O poeta Gilberto Mendonça Teles mostrou em que se transformou o cerrado em vários poemas concretos, poemas em que as palavras imitam a concretude da vida. Um poema exemplar é “O mato grosso de Goiás”.

         Em “Erva brava”, seu primeiro livro, Paulliny Tort, reúne contos ambientados no vilarejo de Buriti Pequeno, onde o rio Amanaçu está bastante presente. A autora se alinha, neste livro, à nova literatura regionalista. Seus tipos são interioranos, mas “O rio Amanaçu agora fede, às vezes mais que fossa. Ficou assim depois das granjas de galinha e de porco, que despejam o mingau dos esterqueiros na água. A vila apodrece e os peixes morrem. O interior do Cerrado seria assim uma espécie do atual sertão nordestino de Ronaldo Correia de Brito. Mas falta à autora a força do escritor pernambucano.

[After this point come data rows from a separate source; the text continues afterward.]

Record Meta := {
  total : nat;
  carriersQueried : nat;
  carriersSucceeded : Z;
  carriersFailed : nat
}.

(** What the controller sends. *)
Inductive Reply :=
| Status400
| Status503 (errors : list CarrierError)
| Status200 (data : list Annotated) (meta : Meta)
            (errors : option (list CarrierError)).

(** The adapters registered in the factory, by carrier code. *)
Variable adapters : gmap string CarrierAdapter.

(** [CarrierAdapterFactory.getAdapter]. *)
Definition getAdapter (carrierCode : string) : string + CarrierAdapter :=
  match adapters !! JS.toUpperCase carrierCode with
  | Some adapter => inr adapter
  | None => inl ("Adapter not found or not available for carrier: " ++ carrierCode)
  end.

(** The body of [carrierCodes.map(async (carrierCode) => ...)]: every error
    is caught and becomes a result with [success: false]. *)
Definition queryCarrier (queryParams : Query) (carrierCode : string)
  : CarrierResult :=
  let failed (message : string) :=
    {| carrier := carrierCode; carrierName := None; success := false;
       records := None;
       error := Some (if String.eqb message "" then "Unknown error" else message) |} in
  match getAdapter carrierCode with
  | inl message => failed message
  | inr adapter =>
      match getRecords adapter queryParams with
      | inl message => failed message
      | inr rs =>
          {| carrier := carrierCode; carrierName := Some (getCarrierName adapter);
             success := true; records := rs; error := None |}
      end
  end.

(** One turn of the loop over the settled results. *)
Definition processResult (emptyMessage : string)
    (acc : list Annotated * list CarrierError) (data : CarrierResult)
  : list Annotated * list CarrierError :=
  let '(successfulResults, errors) := acc in
  match success data, records data with
  | true, Some rs =>
      let withCarrier :=
        map (fun r => {| an_record := r; an_carrier := carrier data;
                         an_carrierName := carrierName data |}) rs in
      ((successfulResults ++ withCarrier)%list, errors)
  | _, _ =>
      (successfulResults,
       (errors ++ [ {| ce_carrier := carrier data;
                       ce_error := JS.orElse (error data) emptyMessage |} ])%list)
  end.

(** The controller, from the carrier codes on. *)
Definition fanOut (emptyMessage : string) (carrierCodes : list string)
    (queryParams : Query) : Reply :=
  match carrierCodes with
  | [] => Status400
  | _ =>
      let results := map (queryCarrier queryParams) carrierCodes in
      let '(successfulResults, errors) :=
        fold_left (processResult emptyMessage) results ([], []) in
      if (length successfulResults =? 0)%nat && (0 <? length errors)%nat then
        Status503 errors
      else
        Status200 successfulResults
          {| total := length successfulResults;
             carriersQueried := length carrierCodes;
             carriersSucceeded :=
               Z.of_nat (length carrierCodes) - Z.of_nat (length errors);
             carriersFailed := length errors |}
          (match errors with
           | [] => None
           | _ => Some errors
           end)
  end.

(** [ScheduleController.getSchedules]. *)
Definition getSchedules := fanOut "No schedules returned".

(** [TrackingController.getTracking]. *)
Definition getTracking := fanOut "No events returned".

(** A carrier succeeded: its call returned without throwing. *)
Definition succeeded (queryParams : Query) (carrierCode : string) : bool :=
  success (queryCarrier queryParams carrierCode).

(** The records a settled result contributes, and the error record it
    contributes. *)
Definition contributed (data : CarrierResult)
  : list (Annotated) :=
  match success data, records data with
  | true, Some rs =>
      map (fun r => {| an_record := r;
                       an_carrier := carrier data;
                       an_carrierName := carrierName data |})
          rs
  | _, _ => []
  end.

Definition reported (emptyMessage : string) (data : CarrierResult)
  : list CarrierError :=
  match success data, records data with
  | true, Some _ => []
  | _, _ =>
      [ {| ce_carrier := carrier data;
           ce_error :=
             JS.orElse (error data) emptyMessage |} ]
  end.

End FanOut.
End Controller.

(* ===================================================================== *)
(** ** adapters/carriers/maersk/MaerskPointToPointAdapter.ts: the mapper *)
(* ===================================================================== *)

Module MaerskPointToPointAdapter.

(** The vendor payload ([MaerskPointToPoint]). *)
Module Payload.

Inductive ModeOfTransport :=
| VESSEL | BARGE | RAIL | TRUCK | RAIL_TRUCK | BARGE_TRUCK | BARGE_RAIL
| MULTIMODAL.

Record Facility := {
  facilityCode : string;
  facilityCodeListProvider : string
}.

Record Location := {
  locationName : option string;
  UNLocationCode : option string;
  address : option Address;
  facility : option Facility
}.
Lemma bits_init_fails_iff_status_negative_witness :
  let o := run scripted (bits_init []) [Bits.E_ALREADYOPEN] in
  trace o = [Ev (bitsInit EmptyString) Bits.E_ALREADYOPEN] /\
  world o = [] /\
  (result o = None <-> Bits.E_ALREADYOPEN < 0) /\
  (0 <= Bits.E_ALREADYOPEN -> result o = Some (PyInt 1)).
Proof.
  exact (bits_init_fails_iff_status_negative
           (list Z) scripted [Bits.E_ALREADYOPEN] [] [] Bits.E_ALREADYOPEN eq_refl).
Defined.

(** C2.  When the argument parses as the integer [mask], [setVideoMode]
    makes exactly one vendor call, [bitsSetVideoMode], whose argument has
    the 32 bits of [mask], each unchanged (and is [mask] itself when
    [mask] is not negative); it returns the success value exactly when the
    vendor answers zero, and signals an error exactly when the vendor
    answers anything else. *)
Theorem bits_setVideoMode_forwards_mask :
  forall (parse : list PyObject -> option Z) (W : Type) (vendor : handler W)
         (w w' : W) (args : list PyObject) (mask status : Z),
    parse args = Some mask ->
    C.INT_MIN <= mask <= C.INT_MAX ->
    vendor Z (bitsSetVideoMode (C.to_DWORD mask)) w = (status, w') ->
    let o := run vendor (bits_setVideoMode parse args) w in
    trace o = [Ev (bitsSetVideoMode (C.to_DWORD mask)) status] /\
    (forall i, 0 <= i < 32 -> Z.testbit (C.to_DWORD mask) i = Z.testbit mask i) /\
    (0 <= mask -> C.to_DWORD mask = mask) /\
    (result o = Some (PyInt 1) <-> status = 0) /\
    (result o = None <-> status <> 0).
Proof.
  intros parse W vendor w w' args mask status P R E o. subst o.
  rewrite (run_bits_setVideoMode parse vendor w w' args mask status P E). simpl.
  split; [reflexivity |].
  split; [intros i Hi; apply to_DWORD_bits; exact Hi |].
  split; [intros Hm; apply to_DWORD_nonneg_int; lia |].
  destruct (C.truthy status) eqn:T.
  - apply truthy_true in T. split; split; intros H; congruence.
  - apply truthy_false in T. split; split; intros H; congruence.
Qed.
(* ------------------------------------------------------------------ *)
(** * The codecs as the specification words them

    These definitions follow the text of the specification, not the code;
    the theorems below compare them with the functions above. *)

(** The character of the geohash alphabet for a 5-bit group. *)
Definition base32_char (v : Z) : ascii :=
  nth (Z.to_nat v) (list_ascii_of_string base32) Ascii.zero.

(** The string of [k] characters read off an accumulator: take the 5
    least-significant bits, map them through the alphabet, put the character
    at the last unfilled position, shift the accumulator right by 5, and go
    on with the positions before it. *)
Fixpoint base32_string (k : nat) (acc : Z) : list ascii :=
  match k with
  | O => []
  | Datatypes.S k' => base32_string k' (Z.shiftr acc 5) ++ [base32_char (Z.land acc 31)]
  end.

(** A range of a coordinate: its lower and its upper bound. *)
Definition interval : Type := (float64 * float64)%type.

Definition lng_range : interval := (f64_of_Z (-180), f64_of_Z 180).
Definition lat_range : interval := (f64_of_Z (-90), f64_of_Z 90).

(** One bisection: bit 1 and the lower bound raised to the midpoint when the
    coordinate exceeds the midpoint, else bit 0 and the upper bound lowered
    to the midpoint. *)
Definition bisect (coord : float64) (iv : interval) : bool * interval :=
  let mid := f64_mid (fst iv) (snd iv) in
  if f64_gt coord mid then (true, (mid, snd iv)) else (false, (fst iv, mid)).

(** The bits emitted by the first [n] iterations, in the order of emission,
    with the longitude and latitude ranges they leave: iteration [k]
    (0-based) bisects the longitude when [k] is even, the latitude when it
    is odd. *)
Fixpoint bisection (p : Point) (n : nat) : list bool * interval * interval :=
  match n with
  | O => ([], lng_range, lat_range)
  | Datatypes.S k =>
      let '(bits, lng, lat) := bisection p k in
      if Nat.even k
      then let '(b, lng') := bisect (Lng p) lng in (bits ++ [b], lng', lat)
      else let '(b, lat') := bisect (Lat p) lat in (bits ++ [b], lng, lat')
  end.

Definition bisection_bits (p : Point) (n : nat) : list bool :=
  fst (fst (bisection p n)).

(** Emitting a bit: the accumulator is shifted left by one, then the bit is
    OR-ed in. *)
Definition emit (acc : Z) (b : bool) : Z := Z.lor (shl_s64 acc 1) (Z.b2z b).

(** The integer a list of bits denotes, most significant bit first. *)
Definition bits_value (bits : list bool) : Z :=
  fold_left (fun acc b => 2 * acc + Z.b2z b) bits 0.

(** A well-formed base-4 numeral: an optional sign, then one or more of
    the digits 0, 1, 2, 3. *)
Definition is_base4_digit (c : ascii) : bool :=
  Ascii.eqb c "0" || Ascii.eqb c "1" || Ascii.eqb c "2" || Ascii.eqb c "3".

Fixpoint all_base4_digits (s : string) : bool :=
  match s with
  | EmptyString => true
  | String c s' => is_base4_digit c && all_base4_digits s'
  end.

Definition base4_digits (s : string) : bool :=
  match s with
  | EmptyString => false
  | _ => all_base4_digits s
  end.

Definition base4_numeral (s : string) : bool :=
  match s with
  | EmptyString => false
  | String c s' =>
      if Ascii.eqb c "+" || Ascii.eqb c "-" then base4_digits s' else base4_digits s
  end.

(** The number a string of digits denotes in base 4, continuing from [n]. *)
Fixpoint digits_value (s : string) (n : Z) : Z :=
  match s with
  | EmptyString => n
  | String c s' =>
      digits_value s' (4 * n + match digit_val c with Some d => d | None => 0 end)
  end.

(** A float that is a number and not an infinity. *)
Definition f64_is_finite (x : float64) : bool :=
  match x with
  | S754_zero _ | S754_finite _ _ _ => true
  | _ => false
  end.

Definition f64_is_nan (x : float64) : bool :=
  match x with S754_nan => true | _ => false end.

(** A float without a sign: not a number, or at least [+0]. *)
Definition f64_unsigned (x : float64) : bool :=
  match x with
  | S754_nan | S754_zero false | S754_infinity false | S754_finite false _ _ => true
  | _ => false
  end.

(** Two points are on the same side of the prime meridian when the
    longitudes of both exceed 0, or of neither. *)
Definition same_hemisphere (p1 p2 : Point) : Prop :=
  f64_gt (Lng p1) (f64_of_Z 0) = f64_gt (Lng p2) (f64_of_Z 0).

(* ------------------------------------------------------------------ *)
(** * Inputs of the examples *)

Definition f64_ratio (n d : Z) : float64 := f64_div (f64_of_Z n) (f64_of_Z d).

Definition origin : Point := NewPoint (f64_of_Z 0) (f64_of_Z 0).

(** A city of the package's tests, as [(lng, lat)]. *)
Definition aalborg : Point := NewPoint (f64_ratio 985 100) (f64_ratio 57097 1000).

(** Two points of latitude 40 north, at longitudes 10 and 100 east. *)
Definition east10 : Point := NewPoint (f64_of_Z 10) (f64_of_Z 40).
Definition east100 : Point := NewPoint (f64_of_Z 100) (f64_of_Z 40).

(** Another city of the package's tests, in the south-east quadrant. *)
Definition adelaide : Point :=
  NewPoint (f64_ratio 1385367 10000) (f64_ratio (-347666) 10000).

(** A point whose coordinates are not numbers. *)
Definition nan_point : Point := NewPoint S754_nan S754_nan.

(** An inverse projection that returns the cell it is given. *)
Definition inverse_cell : Z -> Z -> Z -> float64 * float64 :=
  fun x y _ => (f64_of_Z x, f64_of_Z y).

(** The points of the package's distance test. *)
Definition p_0_0 : Point := NewPoint (f64_of_Z 0) (f64_of_Z 0).
Definition p_3_4 : Point := NewPoint (f64_of_Z 3) (f64_of_Z 4).

(** A projection that sends every point to the grid cell [(x, y)]. *)
Definition project_const (x y : Z) : float64 -> float64 -> Z -> Z * Z :=
  fun _ _ _ => (x, y).

(* ------------------------------------------------------------------ *)
(** * Properties *)

(** ** Loops *)

Lemma for_up_snoc {S : Type} (body : Z -> S -> S) (n : nat) :
  forall i s,
    for_up body i (Datatypes.S n) s = body (i + Z.of_nat n) (for_up body i n s).
Proof.
  induction n as [|n IH]; intros i s.
  - simpl. now rewrite Z.add_0_r.
  - change (for_up body i (Datatypes.S (Datatypes.S n)) s)
      with (for_up body (i + 1) (Datatypes.S n) (body i s)).
    rewrite IH. simpl for_up.
    f_equal. lia.
Qed.

Lemma for_up_add {S : Type} (body : Z -> S -> S) (n m : nat) :
  forall i s,
    for_up body i (n + m) s = for_up body (i + Z.of_nat n) m (for_up body i n s).
Proof.
  induction n as [|n IH]; intros i s.
  - simpl. now rewrite Z.add_0_r.
  - simpl plus. simpl for_up. rewrite IH. f_equal. lia.
Qed.

(** ** Machine integers *)

Lemma u64_range z : 0 <= u64 z < 2 ^ 64.
Proof. unfold u64. apply Z.mod_pos_bound. lia. Qed.

Lemma u64_small z : 0 <= z < 2 ^ 64 -> u64 z = z.
Proof. intros H. unfold u64. now apply Z.mod_small. Qed.

Lemma s64_range z : - 2 ^ 63 <= s64 z < 2 ^ 63.
Proof.
  unfold s64. pose proof (Z.mod_pos_bound (z + 2 ^ 63) (2 ^ 64)). lia.
Qed.

Lemma s64_small z : - 2 ^ 63 <= z < 2 ^ 63 -> s64 z = z.
Proof.
  intros H. unfold s64. rewrite Z.mod_small; lia.
Qed.

Lemma testbit_u64 a k : Z.testbit (u64 a) k = (k <? 64) && Z.testbit a k.
Proof. unfold u64. apply Z.testbit_mod_pow2. lia. Qed.

Lemma shl_u64_1 i : 0 <= i < 64 -> shl_u64 1 i = 2 ^ i.
Proof.
  intros H. unfold shl_u64.
  destruct (Z.leb_spec 64 i); [lia|].
  rewrite Z.shiftl_1_l. apply u64_small. split; [lia|].
  apply Z.pow_lt_mono_r; lia.
Qed.

Lemma shl_u64_1_high i : 64 <= i -> shl_u64 1 i = 0.
Proof.
  intros H. unfold shl_u64. destruct (Z.leb_spec 64 i); [reflexivity|lia].
Qed.
(** What one iteration appends to the trace and how it rebinds
    [infile_path]. *)
Lemma process_file_outputs self ip path r res r1 :
  process_file self (Some ip) path r = (res, r1) ->
  exists evs,
    trace r1 = trace r ++ evs
    /\ (forall a b, Processed a b ∈ evs ->
          (a = ip \/ a = outfile_path_of self ip path)
          /\ b = outfile_path_of self ip path)
    /\ match res with
       | Return ip' =>
           ip' = Some ip \/ ip' = Some (outfile_path_of self ip path)
       | Raise _ => True
       end.
Proof.
  unfold process_file. cbn [read_local].
  rewrite (bind_Return _ _ _ ip r) by done.
  set (out := outfile_path_of self ip path). unfold bind.
  destruct (run_processors _ _ _ r) as [[ip1|e] r0] eqn:E1;
    apply run_processors_chain in E1 as (k & _ & Htr & Hres).
  2:{ intros [= <- <-]. eexists. split; [done|]. split; [|done].
      intros a b. apply elem_of_chain. }
  destruct Hres as [_ ->].
  assert (Hip : forall x, x = Some (if is_empty (processors self) then ip else out) ->
                          x = Some ip \/ x = Some out).
  { intros x ->. destruct (is_empty _); auto. }
  destruct (bool_decide (path <> out) && delete_origin self).
  - destruct (in_world _ _ r0) as [[[]|e] r2] eqn:E2;
      apply in_world_trace in E2; intros [= <- <-];
      (eexists; split; [by rewrite E2, Htr, <- app_assoc|]);
      (split; [|by auto]);
      (intros a b [Hin|Hin%list_elem_of_singleton]%elem_of_app;
       [by apply elem_of_chain in Hin|done]).
  - cbn. intros [= <- <-]. eexists. split; [done|]. split; [|by auto].
    intros a b. apply elem_of_chain.
Qed.

Lemma process_files_outputs self ip0 files ip r res r' :
  has_sep (file_suffix self) = false ->
  parent ip = parent ip0 ->
  Forall (fun path => has_sep (name path) = false
                      /\ is_component (name path) = true) files ->
  process_files self (Some ip) files r = (res, r') ->
  exists evs,
    trace r' = trace r ++ evs
    /\ forall a b, Processed a b ∈ evs ->
         parent a = parent ip0 /\ parent b = parent ip0.
Proof.
  intros Hsuffix Hdir Hnames. revert ip r Hdir.
  induction Hnames as [|path rest [Hname Hentry] _ IH]; intros ip r Hdir;
    cbn [process_files].
  - intros [= _ <-]. exists []. rewrite app_nil_r. split; [done|].
    intros a b Hin. by apply elem_of_nil in Hin.
  - pose proof (outfile_path_entry self ip path Hsuffix Hname Hentry)
      as [_ Hparent].
    unfold bind.
    destruct (process_file self (Some ip) path r) as [[ip'|e] r1] eqn:E1;
      apply process_file_outputs in E1 as (evs1 & E1 & Hout & Hip).
    + assert (exists ip1, ip' = Some ip1 /\ parent ip1 = parent ip0)
        as (ip1 & -> & Hdir1).
      { destruct Hip as [-> | ->]; eexists; (split; [done|]); [done|].
        by rewrite Hparent. }
      intros (evs & -> & Hrest)%(IH _ _ Hdir1). exists (evs1 ++ evs).
      rewrite E1, <- app_assoc. split; [done|].
      intros a b [Hin|Hin]%elem_of_app; [|by eauto].
      destruct (Hout a b Hin) as [[-> | ->] ->]; by rewrite ?Hparent.
    + intros [= _ <-]. exists evs1. split; [done|].
      intros a b Hin.
      destruct (Hout a b Hin) as [[-> | ->] ->]; by rewrite ?Hparent.
Qed.
(* ===== verification/LedgerCodec.v ===== *)
(** The ledger's wire formats (ingest_ledger.py, store.py): the framed digest
    preimage of an identity tuple, the view-vector codec and the prefix chains.

    A Python [str] is represented by its UTF-8 bytes, so [str.encode("utf-8")]
    is [str_bytes].  The keyed BLAKE2b of [hashlib] is the section variable
    [blake2b]. *)

From S2P Require Import Prelude.
From stdpp Require Import options.

(** ** Errors of the ledger *)

Inductive ledger_error :=
| LedgerError
| BoundsOrderError  (* the LedgerError of bounds that decrease in view order *)
| LedgerFormatError
| LedgerTransactionError
| IntegrityError
| OverflowError.

#[global] Instance ledger_error_eq_dec : EqDecision ledger_error.
Proof. solve_decision. Defined.

Definition ORDINAL_STEP : Z := Z.shiftl 1 20.
Definition MIN_GAP : Z := Z.shiftl 1 10.
Definition MAX_ORDINAL : Z := Z.shiftl 1 63 - 1.

(** ** Digest preimages *)

Definition str_bytes (s : string) : bytes := String.list_byte_of_string s.

(** A part of [ledger_digest]: [None], [bytes], [str] or [int]. *)
Inductive part :=
| PNone
| PBytes (b : bytes)
| PStr (s : string)
| PInt (z : Z).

         Mas a literatura do Centro Oeste continua sua marcha mostrando as transformações ambientais. Em 2021, Fabiane Guimarães lançou “Apague a luz se for chorar” (Rio de Janeiro: Alfaguara, 2021), seu primeiro romance. A personagem principal volta a Pirenópolis, sua cidade natal. O livro mostra o contraste entre Brasília, a cidade grande, e Pirenópolis, a cidade tradicional que se moderniza. Por trás da trama, a autora pinta discretamente as transformações no meio urbano. São novos tempos. O foco não se localiza mais na transformação de uma paisagem nativa para uma paisagem humana (antrópica). Em “Como se fosse um monstro” (Rio de Janeiro: Alfaguara, 2023), seu segundo romance, a autora se concentra em Brasília e em suas cidades-satélites. O tema agora é a pobreza das cidades periféricas e a riqueza de certos moradores de Brasília e de toda uma rede de exploradores formada por chefes de quadrilha, médicos, enfermeiras, clínicas, hospitais, retiros que exploram a maternidade como negócio. O livro narra a vida de uma mulher que foi explorada como barriga de aluguel.